San Francisco Ballet was also one of the first major ballet companies to restage the scene, making it a celebrant dance with a Chinese Dragon, a symbolic touchstone of Chinese cultural heritage.

Chan also cites the Royal Ballet for changing its previously lurid ‘Coffee’ scene. “They toned down the highly sexualized Harem scene of a “woman dancing for four leering men and made it a beautiful duet between a man and woman.”

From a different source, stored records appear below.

Lemma ParseSelector_name podName :
  plainName podName = true ->
  ParseSelector ("metadata.name=" ++ podName)
  = Some [{| fieldLabel := "metadata.name"; notHas := false;
             fieldValue := podName |}].
Proof.
  intros Hplain. unfold ParseSelector, splitTerms.
  cbv [String.append].
  cbn [splitTermsFrom negb andb Ascii.eqb Bool.eqb backslash].
  rewrite (splitTermsFrom_plain _ Hplain).
  pose proof (unescapeFrom_plain _ Hplain) as Hvalue.
  destruct podName as [|d rest]; [reflexivity|].
  apply plainName_cons in Hplain as (_ & _ & Heq & _).
  cbn [parseTerms splitTerm Ascii.eqb Bool.eqb andb]. rewrite Heq.
  unfold UnescapeValue. rewrite Hvalue. reflexivity.
Qed.

(** A pod name with a comma or an equals sign in it is more than a name
    to the store. *)
Lemma append_empty_r (s : string) : s ++ EmptyString = s.
Proof.
  induction s as [|c s IH]; [reflexivity|].
  change (String c s ++ EmptyString) with (String c (s ++ EmptyString)).
  rewrite IH. reflexivity.
Qed.

Lemma splitTermsFrom_plain_app a b :
  plainName a = true ->
  splitTermsFrom false (a ++ b)
  = (a ++ (splitTermsFrom false b).1, (splitTermsFrom false b).2).
Proof.
  induction a as [|c a IH]; intros Hplain.
  - change (EmptyString ++ b) with b.
    destruct (splitTermsFrom false b) as [t ts]. reflexivity.
  - apply plainName_cons in Hplain as (Hslash & Hcomma & _ & Ha).
    change (String c a ++ b) with (String c (a ++ b)).
    cbn [splitTermsFrom negb andb]. rewrite Hslash, Hcomma, (IH Ha).
    reflexivity.
Qed.

Lemma splitTerm_value (lhs value : string) :
  forallb (fun c => negb (Ascii.eqb c "!") && negb (Ascii.eqb c "="))
    (list_ascii_of_string lhs) = true ->
  (forall rest, value <> String "=" rest) ->
  splitTerm (lhs ++ String "=" value) = Some (lhs, false, value).
Proof.
  intros Hl Hv. induction lhs as [|c lhs IH].
  - change (EmptyString ++ String "=" value) with (String "=" value).
    destruct value as [|d value]; [reflexivity|].
    cbn [splitTerm Ascii.eqb Bool.eqb andb].
    destruct (Ascii.eqb_spec d "=") as [->|_]; [|reflexivity].
    exfalso. apply (Hv value). reflexivity.
  - cbn [list_ascii_of_string forallb] in Hl.
    apply andb_prop in Hl as [Hc Hl]. apply andb_prop in Hc as [Hbang Heq].
    apply negb_true_iff in Hbang, Heq.
    specialize (IH Hl).
    change (String c lhs ++ String "=" value)
      with (String c (lhs ++ String "=" value)).
    cbn [splitTerm].
    destruct (lhs ++ String "=" value) as [|d rest] eqn:Hrest.
    + destruct lhs; discriminate.
    + rewrite Hbang, Heq. cbn [andb]. rewrite IH. reflexivity.
Qed.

Other than Nutcracker’s mummified traditions, Chan said that the Artistic Directors, in many cases, haven’t questioned the content of the ballet that continues to be a leading moneymaker for the company. “Many artistic directors are former dancers who are not good at the dynamics of orientalism and other sensitive issues. That’s why they need people in their orbit who do know what needs to be updated.”  

Chan observes that in many cases, “Once you become aware of the racist tropes, you cannot unsee them.”

Besides the financial aspect, Chan observed that addressing these issues was more an opportunity to strengthen the appeal of the Nutcracker. 

“The Nutcracker is probably the first introduction for children to experience ballet. If it’s filled with caricature, what does it say about how that informs their worldview? Nobody does the original Nutcracker anymore. So, it has a life of its own that needs to be updated, and trimmed, and improved.” 

Over the years, Chan has danced in many productions of the Nutcracker. He has previously danced “the Cavalier and everything except Sugar Plum Fairy and Tea.” This year, he will dance his first Herr Drosselmeir at the Oakland Ballet, where he will also be choreographing two works on the company, which will have their premieres in 2022.

Chan muses on the enduring appeal of the Nutcracker and his vision for what it could be for diverse contemporary audiences. “The allegory of a little girl from the old world – it could be Dickensian England, or old-world China or Africa – she gets to come to this new place, where there are so many different people with all these cultures living together and dancing together. So, Americans are uniquely positioned to tell the story to mirror the ideals of this country.”

“I see that there is progress, and this is going to take time.” He cites only one ballet company at present “that gets a completely passing grade.”